What to work on
Transcribe the data underneath exactly, keeping every word in place.

>>>>

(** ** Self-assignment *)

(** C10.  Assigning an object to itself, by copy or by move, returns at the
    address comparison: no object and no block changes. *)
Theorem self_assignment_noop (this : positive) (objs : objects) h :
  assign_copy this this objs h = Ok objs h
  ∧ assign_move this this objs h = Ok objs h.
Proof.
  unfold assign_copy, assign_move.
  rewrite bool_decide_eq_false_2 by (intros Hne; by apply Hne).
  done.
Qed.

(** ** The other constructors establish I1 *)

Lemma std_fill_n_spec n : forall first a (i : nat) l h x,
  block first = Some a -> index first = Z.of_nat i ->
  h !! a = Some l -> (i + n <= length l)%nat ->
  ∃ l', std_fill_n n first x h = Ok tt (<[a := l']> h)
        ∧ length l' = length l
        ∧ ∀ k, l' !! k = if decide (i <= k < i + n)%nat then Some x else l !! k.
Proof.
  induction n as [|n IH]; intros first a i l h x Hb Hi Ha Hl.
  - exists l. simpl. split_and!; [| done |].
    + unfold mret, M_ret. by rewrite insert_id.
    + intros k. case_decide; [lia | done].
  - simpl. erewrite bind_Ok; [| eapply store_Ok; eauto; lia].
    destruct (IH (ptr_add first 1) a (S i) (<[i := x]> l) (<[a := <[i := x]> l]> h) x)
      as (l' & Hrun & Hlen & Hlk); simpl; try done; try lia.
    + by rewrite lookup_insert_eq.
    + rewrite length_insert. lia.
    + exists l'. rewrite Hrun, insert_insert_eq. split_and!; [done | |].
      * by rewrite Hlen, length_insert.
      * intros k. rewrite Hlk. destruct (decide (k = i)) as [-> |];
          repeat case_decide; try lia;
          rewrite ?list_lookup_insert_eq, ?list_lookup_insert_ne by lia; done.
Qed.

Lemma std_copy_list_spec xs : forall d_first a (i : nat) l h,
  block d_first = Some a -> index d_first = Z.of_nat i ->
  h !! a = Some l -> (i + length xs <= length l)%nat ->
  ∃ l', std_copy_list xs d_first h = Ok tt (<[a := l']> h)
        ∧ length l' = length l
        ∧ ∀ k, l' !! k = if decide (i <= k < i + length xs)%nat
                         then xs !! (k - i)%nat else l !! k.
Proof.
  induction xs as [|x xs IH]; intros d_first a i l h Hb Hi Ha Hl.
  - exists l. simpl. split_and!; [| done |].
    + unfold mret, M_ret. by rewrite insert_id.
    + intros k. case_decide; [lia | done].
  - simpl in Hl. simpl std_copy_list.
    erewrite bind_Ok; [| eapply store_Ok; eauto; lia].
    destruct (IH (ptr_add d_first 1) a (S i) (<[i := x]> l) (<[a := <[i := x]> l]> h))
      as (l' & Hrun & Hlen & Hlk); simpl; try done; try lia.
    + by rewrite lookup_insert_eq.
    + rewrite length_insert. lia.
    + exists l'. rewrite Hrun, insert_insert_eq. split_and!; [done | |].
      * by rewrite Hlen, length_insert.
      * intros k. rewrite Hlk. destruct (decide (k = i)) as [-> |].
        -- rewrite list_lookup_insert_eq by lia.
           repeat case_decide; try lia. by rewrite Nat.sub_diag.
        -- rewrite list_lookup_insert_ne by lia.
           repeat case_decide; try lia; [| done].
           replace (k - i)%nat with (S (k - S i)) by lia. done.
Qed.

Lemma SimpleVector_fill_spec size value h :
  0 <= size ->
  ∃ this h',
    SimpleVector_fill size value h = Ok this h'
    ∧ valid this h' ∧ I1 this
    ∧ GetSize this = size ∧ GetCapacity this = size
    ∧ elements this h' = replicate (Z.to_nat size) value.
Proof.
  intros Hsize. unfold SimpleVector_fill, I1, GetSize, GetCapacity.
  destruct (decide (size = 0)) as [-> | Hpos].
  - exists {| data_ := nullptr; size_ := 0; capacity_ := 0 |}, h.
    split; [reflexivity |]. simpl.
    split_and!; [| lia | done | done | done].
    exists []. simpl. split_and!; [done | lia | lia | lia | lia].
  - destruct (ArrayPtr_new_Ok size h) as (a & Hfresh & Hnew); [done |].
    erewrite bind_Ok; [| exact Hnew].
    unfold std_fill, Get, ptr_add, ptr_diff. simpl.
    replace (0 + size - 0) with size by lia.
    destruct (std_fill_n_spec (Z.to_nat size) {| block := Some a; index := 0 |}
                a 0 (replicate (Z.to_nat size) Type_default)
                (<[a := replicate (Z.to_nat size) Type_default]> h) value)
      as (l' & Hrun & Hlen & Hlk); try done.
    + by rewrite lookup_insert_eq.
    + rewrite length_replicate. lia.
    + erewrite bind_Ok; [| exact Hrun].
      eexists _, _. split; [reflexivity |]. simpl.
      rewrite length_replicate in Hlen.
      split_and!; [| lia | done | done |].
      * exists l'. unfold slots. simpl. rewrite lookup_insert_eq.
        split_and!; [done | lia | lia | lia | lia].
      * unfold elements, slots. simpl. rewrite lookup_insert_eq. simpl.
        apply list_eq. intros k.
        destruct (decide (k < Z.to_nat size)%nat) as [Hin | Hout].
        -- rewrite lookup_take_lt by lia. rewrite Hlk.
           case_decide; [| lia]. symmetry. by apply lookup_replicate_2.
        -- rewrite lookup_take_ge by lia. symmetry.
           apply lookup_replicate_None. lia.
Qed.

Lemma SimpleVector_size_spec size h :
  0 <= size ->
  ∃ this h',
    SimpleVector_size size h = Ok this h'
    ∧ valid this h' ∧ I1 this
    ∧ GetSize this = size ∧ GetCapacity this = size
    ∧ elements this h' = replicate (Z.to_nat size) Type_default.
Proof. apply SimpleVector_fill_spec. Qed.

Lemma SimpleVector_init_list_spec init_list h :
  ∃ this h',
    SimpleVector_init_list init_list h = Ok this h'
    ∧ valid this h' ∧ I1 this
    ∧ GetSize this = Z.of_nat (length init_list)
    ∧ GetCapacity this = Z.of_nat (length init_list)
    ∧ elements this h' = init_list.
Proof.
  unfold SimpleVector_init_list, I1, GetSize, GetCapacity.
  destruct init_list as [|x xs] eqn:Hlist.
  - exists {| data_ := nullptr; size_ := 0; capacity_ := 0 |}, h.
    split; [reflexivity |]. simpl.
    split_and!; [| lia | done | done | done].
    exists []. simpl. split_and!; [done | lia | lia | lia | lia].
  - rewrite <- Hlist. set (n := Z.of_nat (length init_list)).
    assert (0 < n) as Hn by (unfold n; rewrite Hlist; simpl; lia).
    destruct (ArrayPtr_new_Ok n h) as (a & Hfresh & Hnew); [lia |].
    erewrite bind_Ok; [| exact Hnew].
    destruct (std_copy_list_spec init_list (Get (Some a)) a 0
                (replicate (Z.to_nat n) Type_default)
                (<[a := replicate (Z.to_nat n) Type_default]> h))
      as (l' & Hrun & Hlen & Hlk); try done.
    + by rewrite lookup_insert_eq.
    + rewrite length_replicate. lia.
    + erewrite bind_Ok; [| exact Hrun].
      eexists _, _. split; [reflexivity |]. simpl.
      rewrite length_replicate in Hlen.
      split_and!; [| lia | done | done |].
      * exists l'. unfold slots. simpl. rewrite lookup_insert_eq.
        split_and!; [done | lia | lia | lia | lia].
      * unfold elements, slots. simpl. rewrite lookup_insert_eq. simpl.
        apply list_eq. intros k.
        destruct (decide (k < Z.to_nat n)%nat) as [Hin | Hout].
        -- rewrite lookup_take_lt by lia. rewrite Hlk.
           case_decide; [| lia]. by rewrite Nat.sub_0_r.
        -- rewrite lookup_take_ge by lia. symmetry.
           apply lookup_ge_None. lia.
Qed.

<<<<

Answer area
(** ** Self-assignment *)

(** C10.  Assigning an object to itself, by copy or by move, returns at the
    address comparison: no object and no block changes. *)
Theorem self_assignment_noop (this : positive) (objs : objects) h :
  assign_copy this this objs h = Ok objs h
  ∧ assign_move this this objs h = Ok objs h.
Proof.
  unfold assign_copy, assign_move.
  rewrite bool_decide_eq_false_2 by (intros Hne; by apply Hne).
  done.
Qed.

(** ** The other constructors establish I1 *)

Lemma std_fill_n_spec n : forall first a (i : nat) l h x,
  block first = Some a -> index first = Z.of_nat i ->
  h !! a = Some l -> (i + n <= length l)%nat ->
  ∃ l', std_fill_n n first x h = Ok tt (<[a := l']> h)
        ∧ length l' = length l
        ∧ ∀ k, l' !! k = if decide (i <= k < i + n)%nat then Some x else l !! k.
Proof.
  induction n as [|n IH]; intros first a i l h x Hb Hi Ha Hl.
  - exists l. simpl. split_and!; [| done |].
    + unfold mret, M_ret. by rewrite insert_id.
    + intros k. case_decide; [lia | done].
  - simpl. erewrite bind_Ok; [| eapply store_Ok; eauto; lia].
    destruct (IH (ptr_add first 1) a (S i) (<[i := x]> l) (<[a := <[i := x]> l]> h) x)
      as (l' & Hrun & Hlen & Hlk); simpl; try done; try lia.
    + by rewrite lookup_insert_eq.
    + rewrite length_insert. lia.
    + exists l'. rewrite Hrun, insert_insert_eq. split_and!; [done | |].
      * by rewrite Hlen, length_insert.
      * intros k. rewrite Hlk. destruct (decide (k = i)) as [-> |];
          repeat case_decide; try lia;
          rewrite ?list_lookup_insert_eq, ?list_lookup_insert_ne by lia; done.
Qed.

Lemma std_copy_list_spec xs : forall d_first a (i : nat) l h,
  block d_first = Some a -> index d_first = Z.of_nat i ->
  h !! a = Some l -> (i + length xs <= length l)%nat ->
  ∃ l', std_copy_list xs d_first h = Ok tt (<[a := l']> h)
        ∧ length l' = length l
        ∧ ∀ k, l' !! k = if decide (i <= k < i + length xs)%nat
                         then xs !! (k - i)%nat else l !! k.
Proof.
  induction xs as [|x xs IH]; intros d_first a i l h Hb Hi Ha Hl.
  - exists l. simpl. split_and!; [| done |].
    + unfold mret, M_ret. by rewrite insert_id.
    + intros k. case_decide; [lia | done].
  - simpl in Hl. simpl std_copy_list.
    erewrite bind_Ok; [| eapply store_Ok; eauto; lia].
    destruct (IH (ptr_add d_first 1) a (S i) (<[i := x]> l) (<[a := <[i := x]> l]> h))
      as (l' & Hrun & Hlen & Hlk); simpl; try done; try lia.
    + by rewrite lookup_insert_eq.
    + rewrite length_insert. lia.
    + exists l'. rewrite Hrun, insert_insert_eq. split_and!; [done | |].
      * by rewrite Hlen, length_insert.
      * intros k. rewrite Hlk. destruct (decide (k = i)) as [-> |].
        -- rewrite list_lookup_insert_eq by lia.
           repeat case_decide; try lia. by rewrite Nat.sub_diag.
        -- rewrite list_lookup_insert_ne by lia.
           repeat case_decide; try lia; [| done].
           replace (k - i)%nat with (S (k - S i)) by lia. done.
Qed.

Lemma SimpleVector_fill_spec size value h :
  0 <= size ->
  ∃ this h',
    SimpleVector_fill size value h = Ok this h'
    ∧ valid this h' ∧ I1 this
    ∧ GetSize this = size ∧ GetCapacity this = size
    ∧ elements this h' = replicate (Z.to_nat size) value.
Proof.
  intros Hsize. unfold SimpleVector_fill, I1, GetSize, GetCapacity.
  destruct (decide (size = 0)) as [-> | Hpos].
  - exists {| data_ := nullptr; size_ := 0; capacity_ := 0 |}, h.
    split; [reflexivity |]. simpl.
    split_and!; [| lia | done | done | done].
    exists []. simpl. split_and!; [done | lia | lia | lia | lia].
  - destruct (ArrayPtr_new_Ok size h) as (a & Hfresh & Hnew); [done |].
    erewrite bind_Ok; [| exact Hnew].
    unfold std_fill, Get, ptr_add, ptr_diff. simpl.
    replace (0 + size - 0) with size by lia.
    destruct (std_fill_n_spec (Z.to_nat size) {| block := Some a; index := 0 |}
                a 0 (replicate (Z.to_nat size) Type_default)
                (<[a := replicate (Z.to_nat size) Type_default]> h) value)
      as (l' & Hrun & Hlen & Hlk); try done.
    + by rewrite lookup_insert_eq.
    + rewrite length_replicate. lia.
    + erewrite bind_Ok; [| exact Hrun].
      eexists _, _. split; [reflexivity |]. simpl.
      rewrite length_replicate in Hlen.
      split_and!; [| lia | done | done |].
      * exists l'. unfold slots. simpl. rewrite lookup_insert_eq.
        split_and!; [done | lia | lia | lia | lia].
      * unfold elements, slots. simpl. rewrite lookup_insert_eq. simpl.
        apply list_eq. intros k.
        destruct (decide (k < Z.to_nat size)%nat) as [Hin | Hout].
        -- rewrite lookup_take_lt by lia. rewrite Hlk.
           case_decide; [| lia]. symmetry. by apply lookup_replicate_2.
        -- rewrite lookup_take_ge by lia. symmetry.
           apply lookup_replicate_None. lia.
Qed.

Lemma SimpleVector_size_spec size h :
  0 <= size ->
  ∃ this h',
    SimpleVector_size size h = Ok this h'
    ∧ valid this h' ∧ I1 this
    ∧ GetSize this = size ∧ GetCapacity this = size
    ∧ elements this h' = replicate (Z.to_nat size) Type_default.
Proof. apply SimpleVector_fill_spec. Qed.

Lemma SimpleVector_init_list_spec init_list h :
  ∃ this h',
    SimpleVector_init_list init_list h = Ok this h'
    ∧ valid this h' ∧ I1 this
    ∧ GetSize this = Z.of_nat (length init_list)
    ∧ GetCapacity this = Z.of_nat (length init_list)
    ∧ elements this h' = init_list.
Proof.
  unfold SimpleVector_init_list, I1, GetSize, GetCapacity.
  destruct init_list as [|x xs] eqn:Hlist.
  - exists {| data_ := nullptr; size_ := 0; capacity_ := 0 |}, h.
    split; [reflexivity |]. simpl.
    split_and!; [| lia | done | done | done].
    exists []. simpl. split_and!; [done | lia | lia | lia | lia].
  - rewrite <- Hlist. set (n := Z.of_nat (length init_list)).
    assert (0 < n) as Hn by (unfold n; rewrite Hlist; simpl; lia).
    destruct (ArrayPtr_new_Ok n h) as (a & Hfresh & Hnew); [lia |].
    erewrite bind_Ok; [| exact Hnew].
    destruct (std_copy_list_spec init_list (Get (Some a)) a 0
                (replicate (Z.to_nat n) Type_default)
                (<[a := replicate (Z.to_nat n) Type_default]> h))
      as (l' & Hrun & Hlen & Hlk); try done.
    + by rewrite lookup_insert_eq.
    + rewrite length_replicate. lia.
    + erewrite bind_Ok; [| exact Hrun].
      eexists _, _. split; [reflexivity |]. simpl.
      rewrite length_replicate in Hlen.
      split_and!; [| lia | done | done |].
      * exists l'. unfold slots. simpl. rewrite lookup_insert_eq.
        split_and!; [done | lia | lia | lia | lia].
      * unfold elements, slots. simpl. rewrite lookup_insert_eq. simpl.
        apply list_eq. intros k.
        destruct (decide (k < Z.to_nat n)%nat) as [Hin | Hout].
        -- rewrite lookup_take_lt by lia. rewrite Hlk.
           case_decide; [| lia]. by rewrite Nat.sub_0_r.
        -- rewrite lookup_take_ge by lia. symmetry.
           apply lookup_ge_None. lia.
Qed.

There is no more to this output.